__Brief__
Return the line that contains "let* b := bits s.2 first" plus every line after it to the end of the entries below, exactly as given, and stop there.

________

(** The job is carried to the worker, and what its work ended in back to [Wait]. *)
Lemma job_carried {WC WW} `{OsLaws WC} `{UnitLaws WW} read_input fuel B sv info input (wc wc1 : WC) id :
  let job := to_string (u32 (Z.shiftr (job_id info) 32)) in
  let msg := job_message (db_name info) job input in
  (∀ (w : WC) fd, os_intr w fd ≤ B)%nat → (∀ (w : WW) fd, os_intr w fd ≤ B)%nat →
  recv_healthy (S := WC * Z) → recv_healthy (S := WW * Z) → send_healthy (S := WW * Z) →
  (5 + length msg + B < fuel)%nat → Z.of_nat (length msg) < 2 ^ 32 →
  Schedule read_input fuel sv info input wc = Ok (kSuccess, id, wc1) →
  ∃ fd, fd ∈ os_fds wc1 ∧ ∀ mmio g conn (ww : WW),
    conn ∈ os_fds ww → os_inbox ww conn = os_sent wc1 fd → os_sent ww conn = [] →
    ∃ ww1, pnm_recv_frame fuel (ww, conn) [] = Ok (true, msg, (ww1, conn)) ∧
      ∀ o g' ww2, job_work g (db_name info) job input ww1 = (o, g', ww2) →
        (5 + length (response o) + B < fuel)%nat → Z.of_nat (length (response o)) < 2 ^ 32 →
        (∀ out, o = Compacted out → mmio = true → is_ok (poll fuel ww2)) →
        ∃ ww', handle_job fuel mmio g conn ww = Ok (g', ww') ∧ os_sent ww' conn = frame (response o) ∧
          ∀ wc2 : WC, os_inbox wc2 fd = os_sent ww' conn →
            ∃ wc3, os_fds wc3 = os_fds wc2 ∖ {[fd]} ∧
              Wait fuel id wc2 = Ok match o with
                                    | Failed => (kFailure, Some [], wc3)
                                    | Fallback out | Compacted out => (kSuccess, Some out, wc3)
                                    end.
Proof.
  intros job msg HBc HBw Hrc Hrw Hsw Hfuel Hmsg Hsch.
  destruct (Schedule_spec read_input fuel sv info input wc) as (st & id' & w' & Heq & Hcase);
    [intros w fd; fold job; fold msg; specialize (HBc w fd); lia|done|].
  rewrite Hsch in Heq. injection Heq as <- <- <-. destruct Hcase as [(? & _)|(fd & wm & _ & -> & Hfd & _ & Hfds & Hsent & _)]; [done|].
  fold job msg in Hsent |- *. exists fd. split; [rewrite Hfds; apply elem_of_union_l; by apply elem_of_singleton|].
  intros mmio g conn ww Hc Hin Hout.
  destruct (handle_job_spec fuel B mmio g conn msg (db_name info) job input [] ww) as (ww1 & Hr & Hwork); try done.
  { by rewrite app_nil_r, Hin. }
  { rewrite Hin, Hsent, frame_length. lia. }
  { by apply parse_job_message. }
  exists ww1. split; [done|]. intros o g' ww2 Hw Hfo Hlo Hpoll.
  destruct (Hwork o g' ww2 Hw) as (ww' & Hh & _ & Hs'); try done; [lia|]. rewrite Hout, app_nil_l in Hs'. exists ww'. split; [done|]. split; [done|].
  intros wc2 Hin2. rewrite Hs' in Hin2.
  destruct (Wait_spec fuel (u32 (Z.shiftr (job_id info) 32)) fd wc2) as (st & r & wc3 & Hwait & Hf3 & _ & Hres).
  { pose proof (u32_range (Z.shiftr (job_id info) 32)). lia. }
  { done. }
  { rewrite Hin2, frame_length. specialize (HBc wc2 fd). lia. }
  exists wc3. split; [done|]. fold job in Hwait. rewrite Hwait. f_equal.
  destruct o as [|out|out];
    [destruct (Hres Byte.x01 [] []) as [-> ->]|destruct (Hres Byte.x00 out []) as [-> ->]|destruct (Hres Byte.x00 out []) as [-> ->]];
    try done; by rewrite app_nil_r.
Qed.
(** C3: a compaction end to end.  If [Schedule] succeeds and the connection it
    opened carries its bytes to the worker and the worker's bytes back, then
    [handle_job] works on exactly the database, job number and input that RocksDB
    scheduled, and [Wait] on the scheduled id returns what the work ended in:
    success and the output, or failure. *)
Theorem job_end_to_end {WC WW} `{OsLaws WC} `{UnitLaws WW} read_input fuel B sv info input (wc wc1 : WC) id :
  let job := to_string (u32 (Z.shiftr (job_id info) 32)) in
  let msg := job_message (db_name info) job input in
  (∀ (w : WC) fd, os_intr w fd ≤ B)%nat → (∀ (w : WW) fd, os_intr w fd ≤ B)%nat →
  recv_healthy (S := WC * Z) → recv_healthy (S := WW * Z) → send_healthy (S := WW * Z) →
  (5 + length msg + B < fuel)%nat → Z.of_nat (length msg) < 2 ^ 32 →
  Schedule read_input fuel sv info input wc = Ok (kSuccess, id, wc1) →
  ∃ fd, fd ∈ os_fds wc1 ∧ ∀ mmio g conn (ww : WW),
    conn ∈ os_fds ww → os_inbox ww conn = os_sent wc1 fd → os_sent ww conn = [] →
    ∃ ww1, pnm_recv_frame fuel (ww, conn) [] = Ok (true, msg, (ww1, conn)) ∧
      ∀ o g' ww2, job_work g (db_name info) job input ww1 = (o, g', ww2) →
        (5 + length (response o) + B < fuel)%nat → Z.of_nat (length (response o)) < 2 ^ 32 →
        (∀ out, o = Compacted out → mmio = true → is_ok (poll fuel ww2)) →
        ∃ ww', handle_job fuel mmio g conn ww = Ok (g', ww') ∧
          ∀ wc2 : WC, os_inbox wc2 fd = os_sent ww' conn →
            ∃ wc3, os_fds wc3 = os_fds wc2 ∖ {[fd]} ∧
              Wait fuel id wc2 = Ok match o with
                                    | Failed => (kFailure, Some [], wc3)
                                    | Fallback out | Compacted out => (kSuccess, Some out, wc3)
                                    end.
Proof.
  intros job msg H1' H2' H3' H4' H5' Hf Hm Hs. destruct (job_carried read_input fuel B sv info input wc wc1 id H1' H2' H3' H4' H5' Hf Hm Hs) as (fd & Hfd & Hall). exists fd. split; [done|].
  intros mmio g conn ww Hc Hi Ho. destruct (Hall mmio g conn ww Hc Hi Ho) as (ww1 & Hr & Hw). exists ww1. split; [done|]. intros o g' ww2 Hj Hl1 Hl2 Hp. destruct (Hw o g' ww2 Hj Hl1 Hl2 Hp) as (ww' & Hh & _ & Hb). by exists ww'.
Qed.
Definition sext (val N : Z) : res Z :=
  let* sign_bit := bit_at val (N - 1) in
  if negb (sign_bit =? 0) then Ok (Z.lor val (not64 (mask N))) else Ok val.
Definition szext (N val : Z) : res Z :=
  let* sign_bit := bit_at val (N - 1) in
  if negb (sign_bit =? 0) then Ok (Z.lor val (not64 (mask N))) else Ok (Z.land val (mask N)).

Definition insertBits (val first last bit_val : Z) : res Z :=
  let* _ := assert_ (last <=? first) in
  let bmask := mask_range first last in
  let val := Z.land val (not64 bmask) in
  let* b := shl64 bit_val last in
  Ok (Z.lor val (Z.land b bmask)).
Definition replaceBits (val first last bit_val : Z) : res Z := insertBits val first last bit_val.

(** One halving step of the bit searches: when [hit], count [k] and drop [k]
    bits. *)
Definition halve (hit : bool) (k : Z) (s : Z * Z) : Z * Z :=
  if hit then (s.1 + k, Z.shiftr s.2 k) else s.

(** [if (bits(val, first, last)) { msb += last; val >>= last; }] *)
Definition msb_step (first last : Z) (s : Z * Z) : res (Z * Z) :=
  let* b := bits s.2 first last in Ok (halve (negb (b =? 0)) last s).
Definition findMsbSet (val : Z) : res Z :=
  if val =? 0 then Ok 0
  else
    let* s := msb_step 63 32 (0, val) in
    let* s := msb_step 31 16 s in
    let* s := msb_step 15 8 s in
    let* s := msb_step 7 4 s in
    let* s := msb_step 3 2 s in
    let* b := bits s.2 1 1 in
    Ok (if negb (b =? 0) then s.1 + 1 else s.1).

________

__Solution for this exercise__
  let* b := bits s.2 first last in Ok (halve (negb (b =? 0)) last s).
Definition findMsbSet (val : Z) : res Z :=
  if val =? 0 then Ok 0
  else
    let* s := msb_step 63 32 (0, val) in
    let* s := msb_step 31 16 s in
    let* s := msb_step 15 8 s in
    let* s := msb_step 7 4 s in
    let* s := msb_step 3 2 s in
    let* b := bits s.2 1 1 in
    Ok (if negb (b =? 0) then s.1 + 1 else s.1).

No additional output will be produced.